** Exercise brief **
After finding the line with "Proof. by destruct kind. Qed." in the data below, set down exactly each line through the one with "Definition whole (db", inclusive, and stop there.

** Dataset records **
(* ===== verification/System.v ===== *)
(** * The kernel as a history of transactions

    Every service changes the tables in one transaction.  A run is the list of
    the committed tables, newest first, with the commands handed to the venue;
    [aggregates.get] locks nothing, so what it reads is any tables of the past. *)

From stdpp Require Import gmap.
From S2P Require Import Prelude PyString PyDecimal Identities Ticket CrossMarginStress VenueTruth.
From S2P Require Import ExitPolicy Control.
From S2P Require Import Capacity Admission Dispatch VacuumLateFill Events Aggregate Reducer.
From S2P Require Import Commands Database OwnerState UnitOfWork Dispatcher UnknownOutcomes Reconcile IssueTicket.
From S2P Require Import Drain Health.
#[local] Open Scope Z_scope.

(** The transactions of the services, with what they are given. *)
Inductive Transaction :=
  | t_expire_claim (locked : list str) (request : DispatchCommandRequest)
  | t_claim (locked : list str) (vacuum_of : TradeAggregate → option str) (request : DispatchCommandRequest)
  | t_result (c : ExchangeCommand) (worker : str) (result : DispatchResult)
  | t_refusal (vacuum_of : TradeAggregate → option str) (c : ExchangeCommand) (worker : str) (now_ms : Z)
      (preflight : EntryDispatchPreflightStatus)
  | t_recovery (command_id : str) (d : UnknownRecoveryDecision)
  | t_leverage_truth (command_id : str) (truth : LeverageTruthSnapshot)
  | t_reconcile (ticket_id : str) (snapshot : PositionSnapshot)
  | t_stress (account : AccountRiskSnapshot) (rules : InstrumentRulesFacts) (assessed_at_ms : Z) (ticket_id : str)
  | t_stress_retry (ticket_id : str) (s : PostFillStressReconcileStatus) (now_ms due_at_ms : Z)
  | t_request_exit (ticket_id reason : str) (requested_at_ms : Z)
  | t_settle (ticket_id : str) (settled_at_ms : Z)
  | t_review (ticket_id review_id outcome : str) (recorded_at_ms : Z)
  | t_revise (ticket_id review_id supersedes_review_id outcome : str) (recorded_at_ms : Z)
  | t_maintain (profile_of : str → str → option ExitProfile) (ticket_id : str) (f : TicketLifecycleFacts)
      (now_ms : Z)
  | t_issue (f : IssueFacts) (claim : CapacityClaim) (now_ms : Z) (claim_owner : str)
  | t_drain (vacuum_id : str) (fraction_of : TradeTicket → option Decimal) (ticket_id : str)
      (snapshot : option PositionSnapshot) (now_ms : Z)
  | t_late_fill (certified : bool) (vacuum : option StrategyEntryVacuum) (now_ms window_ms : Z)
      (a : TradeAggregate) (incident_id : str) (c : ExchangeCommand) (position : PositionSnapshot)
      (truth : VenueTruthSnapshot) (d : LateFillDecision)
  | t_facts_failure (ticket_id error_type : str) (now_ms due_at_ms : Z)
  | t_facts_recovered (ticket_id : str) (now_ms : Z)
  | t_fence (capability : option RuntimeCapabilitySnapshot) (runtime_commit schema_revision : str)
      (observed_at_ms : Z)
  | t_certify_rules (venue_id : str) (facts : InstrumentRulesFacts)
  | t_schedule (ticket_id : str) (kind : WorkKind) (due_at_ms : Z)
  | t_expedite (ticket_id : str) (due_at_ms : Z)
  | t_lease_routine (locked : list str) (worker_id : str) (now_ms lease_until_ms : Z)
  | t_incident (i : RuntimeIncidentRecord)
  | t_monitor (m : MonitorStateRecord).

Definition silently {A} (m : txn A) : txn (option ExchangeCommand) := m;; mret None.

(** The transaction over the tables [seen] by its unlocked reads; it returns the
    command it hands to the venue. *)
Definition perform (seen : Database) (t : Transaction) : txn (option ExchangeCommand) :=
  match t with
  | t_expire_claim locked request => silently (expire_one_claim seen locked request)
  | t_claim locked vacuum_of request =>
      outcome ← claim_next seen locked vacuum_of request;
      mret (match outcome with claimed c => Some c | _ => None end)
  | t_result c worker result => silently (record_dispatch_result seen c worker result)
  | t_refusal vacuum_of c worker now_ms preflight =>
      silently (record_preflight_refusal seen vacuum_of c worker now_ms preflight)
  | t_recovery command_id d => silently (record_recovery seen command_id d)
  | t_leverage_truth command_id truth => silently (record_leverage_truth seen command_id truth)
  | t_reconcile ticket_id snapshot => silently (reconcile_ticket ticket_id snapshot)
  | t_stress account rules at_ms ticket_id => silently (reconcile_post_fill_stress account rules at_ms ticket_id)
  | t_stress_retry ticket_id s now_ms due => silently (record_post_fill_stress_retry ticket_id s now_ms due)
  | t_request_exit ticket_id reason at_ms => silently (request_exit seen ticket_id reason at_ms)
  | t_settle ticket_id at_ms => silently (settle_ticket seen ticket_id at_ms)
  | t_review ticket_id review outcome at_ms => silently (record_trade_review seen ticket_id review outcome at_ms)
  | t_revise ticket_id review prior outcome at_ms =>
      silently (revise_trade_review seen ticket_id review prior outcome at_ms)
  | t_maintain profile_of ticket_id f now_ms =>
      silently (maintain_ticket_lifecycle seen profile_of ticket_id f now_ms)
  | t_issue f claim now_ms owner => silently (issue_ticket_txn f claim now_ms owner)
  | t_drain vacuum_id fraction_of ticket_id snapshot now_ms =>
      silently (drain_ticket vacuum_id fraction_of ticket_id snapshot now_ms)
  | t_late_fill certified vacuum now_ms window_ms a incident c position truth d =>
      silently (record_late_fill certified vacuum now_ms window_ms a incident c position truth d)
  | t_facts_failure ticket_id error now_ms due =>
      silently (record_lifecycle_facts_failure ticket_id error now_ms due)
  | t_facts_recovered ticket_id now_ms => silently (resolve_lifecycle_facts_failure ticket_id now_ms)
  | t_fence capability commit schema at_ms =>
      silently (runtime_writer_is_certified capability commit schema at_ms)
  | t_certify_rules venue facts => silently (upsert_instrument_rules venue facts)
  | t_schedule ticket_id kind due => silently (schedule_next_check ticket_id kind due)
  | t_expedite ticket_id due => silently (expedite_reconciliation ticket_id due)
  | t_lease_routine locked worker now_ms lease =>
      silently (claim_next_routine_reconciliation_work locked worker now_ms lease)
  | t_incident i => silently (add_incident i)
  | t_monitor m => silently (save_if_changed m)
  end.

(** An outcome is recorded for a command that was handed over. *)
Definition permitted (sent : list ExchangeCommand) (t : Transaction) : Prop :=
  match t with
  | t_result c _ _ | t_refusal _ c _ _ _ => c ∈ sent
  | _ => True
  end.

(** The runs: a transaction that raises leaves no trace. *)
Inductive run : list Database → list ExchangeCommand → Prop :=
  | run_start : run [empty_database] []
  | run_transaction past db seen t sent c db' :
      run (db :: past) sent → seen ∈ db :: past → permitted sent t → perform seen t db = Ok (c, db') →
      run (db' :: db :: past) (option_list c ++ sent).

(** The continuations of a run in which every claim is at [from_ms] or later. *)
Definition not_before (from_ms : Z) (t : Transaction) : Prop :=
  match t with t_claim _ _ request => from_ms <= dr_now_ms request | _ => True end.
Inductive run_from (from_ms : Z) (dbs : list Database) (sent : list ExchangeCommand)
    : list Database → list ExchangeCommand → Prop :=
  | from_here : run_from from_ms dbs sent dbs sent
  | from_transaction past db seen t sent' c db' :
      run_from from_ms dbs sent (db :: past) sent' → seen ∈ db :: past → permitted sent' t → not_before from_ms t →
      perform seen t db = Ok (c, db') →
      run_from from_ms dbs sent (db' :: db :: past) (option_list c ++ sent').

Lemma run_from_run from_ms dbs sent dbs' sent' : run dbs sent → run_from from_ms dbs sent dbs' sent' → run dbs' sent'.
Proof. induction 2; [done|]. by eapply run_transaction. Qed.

* * *

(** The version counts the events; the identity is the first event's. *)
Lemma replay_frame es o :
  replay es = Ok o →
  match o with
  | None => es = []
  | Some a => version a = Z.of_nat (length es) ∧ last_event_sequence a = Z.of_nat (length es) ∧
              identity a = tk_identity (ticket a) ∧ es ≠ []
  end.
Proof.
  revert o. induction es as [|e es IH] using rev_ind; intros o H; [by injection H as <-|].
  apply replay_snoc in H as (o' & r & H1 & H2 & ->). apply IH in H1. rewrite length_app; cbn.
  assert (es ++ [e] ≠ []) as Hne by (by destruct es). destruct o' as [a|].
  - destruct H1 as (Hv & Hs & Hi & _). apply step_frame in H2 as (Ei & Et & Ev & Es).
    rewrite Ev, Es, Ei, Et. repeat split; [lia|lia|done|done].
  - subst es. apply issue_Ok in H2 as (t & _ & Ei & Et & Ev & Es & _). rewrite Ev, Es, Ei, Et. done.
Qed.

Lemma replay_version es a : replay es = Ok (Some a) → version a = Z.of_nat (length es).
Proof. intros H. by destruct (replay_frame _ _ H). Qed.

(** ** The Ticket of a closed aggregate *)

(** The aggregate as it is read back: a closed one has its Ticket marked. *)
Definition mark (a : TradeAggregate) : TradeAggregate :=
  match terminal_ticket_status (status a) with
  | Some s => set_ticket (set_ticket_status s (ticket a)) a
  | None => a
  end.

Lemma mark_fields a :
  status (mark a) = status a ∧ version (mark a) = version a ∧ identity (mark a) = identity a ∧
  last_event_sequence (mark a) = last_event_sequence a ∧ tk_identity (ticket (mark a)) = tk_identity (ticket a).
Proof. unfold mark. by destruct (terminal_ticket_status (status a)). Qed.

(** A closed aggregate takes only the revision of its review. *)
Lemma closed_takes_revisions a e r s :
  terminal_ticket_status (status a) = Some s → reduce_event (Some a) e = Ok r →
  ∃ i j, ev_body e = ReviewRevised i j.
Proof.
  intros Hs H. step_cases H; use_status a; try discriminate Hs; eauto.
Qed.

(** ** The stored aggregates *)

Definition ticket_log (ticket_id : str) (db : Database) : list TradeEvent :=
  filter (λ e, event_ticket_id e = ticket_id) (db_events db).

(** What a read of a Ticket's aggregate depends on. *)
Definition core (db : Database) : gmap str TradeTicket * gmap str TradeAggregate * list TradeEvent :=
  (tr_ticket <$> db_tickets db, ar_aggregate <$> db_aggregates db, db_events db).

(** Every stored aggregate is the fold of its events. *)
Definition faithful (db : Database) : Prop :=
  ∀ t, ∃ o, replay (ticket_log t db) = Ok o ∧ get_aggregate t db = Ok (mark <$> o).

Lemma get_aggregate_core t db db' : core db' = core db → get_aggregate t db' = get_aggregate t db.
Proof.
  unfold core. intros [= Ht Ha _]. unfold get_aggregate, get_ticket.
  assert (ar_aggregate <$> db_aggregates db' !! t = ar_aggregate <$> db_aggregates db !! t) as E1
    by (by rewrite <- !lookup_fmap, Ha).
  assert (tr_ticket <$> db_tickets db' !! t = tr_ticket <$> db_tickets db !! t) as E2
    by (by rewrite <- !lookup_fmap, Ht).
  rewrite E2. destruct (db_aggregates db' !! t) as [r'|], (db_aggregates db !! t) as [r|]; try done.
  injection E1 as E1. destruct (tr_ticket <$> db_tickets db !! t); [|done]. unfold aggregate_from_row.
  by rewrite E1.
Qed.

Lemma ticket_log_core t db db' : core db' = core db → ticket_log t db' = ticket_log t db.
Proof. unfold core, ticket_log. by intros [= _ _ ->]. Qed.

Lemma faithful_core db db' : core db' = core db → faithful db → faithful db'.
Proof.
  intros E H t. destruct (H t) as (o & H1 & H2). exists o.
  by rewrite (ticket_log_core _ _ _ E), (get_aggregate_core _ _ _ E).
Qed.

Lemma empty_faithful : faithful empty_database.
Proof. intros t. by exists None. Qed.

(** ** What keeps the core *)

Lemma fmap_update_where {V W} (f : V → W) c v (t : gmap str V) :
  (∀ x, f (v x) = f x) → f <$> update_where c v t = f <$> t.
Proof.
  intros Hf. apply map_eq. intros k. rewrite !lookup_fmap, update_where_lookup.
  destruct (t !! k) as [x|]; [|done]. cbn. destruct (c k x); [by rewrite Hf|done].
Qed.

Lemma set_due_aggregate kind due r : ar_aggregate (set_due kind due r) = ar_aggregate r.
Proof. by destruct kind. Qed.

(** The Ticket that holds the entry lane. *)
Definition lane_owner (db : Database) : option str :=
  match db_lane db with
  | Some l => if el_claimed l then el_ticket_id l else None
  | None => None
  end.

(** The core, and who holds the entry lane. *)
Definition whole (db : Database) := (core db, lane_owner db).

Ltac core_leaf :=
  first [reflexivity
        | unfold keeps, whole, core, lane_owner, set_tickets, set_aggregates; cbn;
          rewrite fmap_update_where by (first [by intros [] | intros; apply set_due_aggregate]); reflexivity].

** Task result **
Proof. by destruct kind. Qed.

(** The Ticket that holds the entry lane. *)
Definition lane_owner (db : Database) : option str :=
  match db_lane db with
  | Some l => if el_claimed l then el_ticket_id l else None
  | None => None
  end.

(** The core, and who holds the entry lane. *)
Definition whole (db : Database) := (core db, lane_owner db).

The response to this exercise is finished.